Our study highlights the urgent need for better infection control in healthcare settings due to high antibiotic resistance among inpatients, emphasizing monitoring, targeted interventions, and collaboration to combat resistance effectively. All five cases of vancomycin-resistant enterococci were inpatient. Two cases of colistin resistance were also isolated from inpatient samples. Carbapenem resistance was also significantly high among inpatients, indicating the overuse of these life-saving, last-resort drugs in our hospital setting. The prevalence of MDR Gram-negative bacteria was 51.9% in our study, which is supported by various other surveys [
37,
38]. However, our MDR prevalence is remarkably high as compared to that of Alharbi et al., who recorded a 22% isolation rate of MDR bacteria from wound infections [
16]. Variations in isolated pathogens, study population, medication access, treatment adherence, infection control, and antimicrobial use may contribute to these discrepancies.

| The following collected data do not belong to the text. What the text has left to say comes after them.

Lemma translate_function_budget fn im :
  height fn ≤ S h → within_budget (translate_function tr fn im).
Proof.
  destruct fn; try done. simpl. intros Hh%le_S_n%max_list_height_le.
  destruct im; (apply within_budget_bind; [apply within_budget_arg_ids|]; intros ids;
    apply within_budget_bind; [by apply translate_body_budget|done]).
Qed.

Lemma assign_target_budget value target :
  height value ≤ h → height target ≤ h → within_budget (assign_target tr value target).
Proof.
  intros Hv Ht.
  assert (within_budget (do value' <- tr value no_kwargs;
                         do target' <- tr target no_kwargs;
                         Ok [target' +:+ " = " +:+ value'])) as Hplain.
  { apply within_budget_bind; [by apply Htr|]. intros v.
    apply within_budget_bind; [by apply Htr|done]. }
  destruct target; try exact Hplain. clear Hplain.
  destruct value; try done. simpl. destruct (decide _); [done|].
  simpl in Hv, Ht.
  apply Nat.lt_le_incl, max_list_height_le in Hv.
  apply Nat.lt_le_incl, max_list_height_le in Ht.
  apply within_budget_for_each, Forall_forall. intros [t v] Hin.
  apply elem_of_zip_l in Hin as Hin1. apply elem_of_zip_r in Hin as Hin2.
  rewrite Forall_forall in Hv, Ht. simpl in *.
  apply within_budget_bind; [by apply Htr, Hv|]. intros v'.
  apply within_budget_bind; [by apply Htr, Ht|done].
Qed.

As a retrospective study, in-depth details about patient profiles were not available, which was one of our study limitations. Missing data on pathologies (missing wound site, etc.) and limited numbers of bacterial isolates in this single-center study were other constraints. We could not retrieve data for anaerobic bacterial isolates and streptococci were also excluded from our survey as we were unable to have their antimicrobial susceptibility pattern recorded by the laboratory.
In conclusion, analysis of wound samples showed prevalent monomicrobial infections, with S. aureus, E. coli, and P. aeruginosa as the main pathogens. High MRSA incidence among S. aureus emphasized antibiotic resistance challenges. Vancomycin and linezolid were effective against S. aureus, while amikacin worked best against Gram-negative isolates. Many isolates were multidrug-resistant, escalating antibiotic resistance concerns and hindering treatment options. Urgent action is needed to develop new treatments and improve antimicrobial practices in healthcare settings. This knowledge enables local healthcare professionals to make informed choices regarding empirical therapy, enhances the effectiveness of infection prevention strategies within medical settings, and contributes to the development of rational approaches toward antibiotic usage. By staying abreast of the causative factors behind wound infections, healthcare providers can optimize patient care, minimize the risks associated with infections, and work towards achieving cost-effective and sustainable healthcare management strategies in our setting.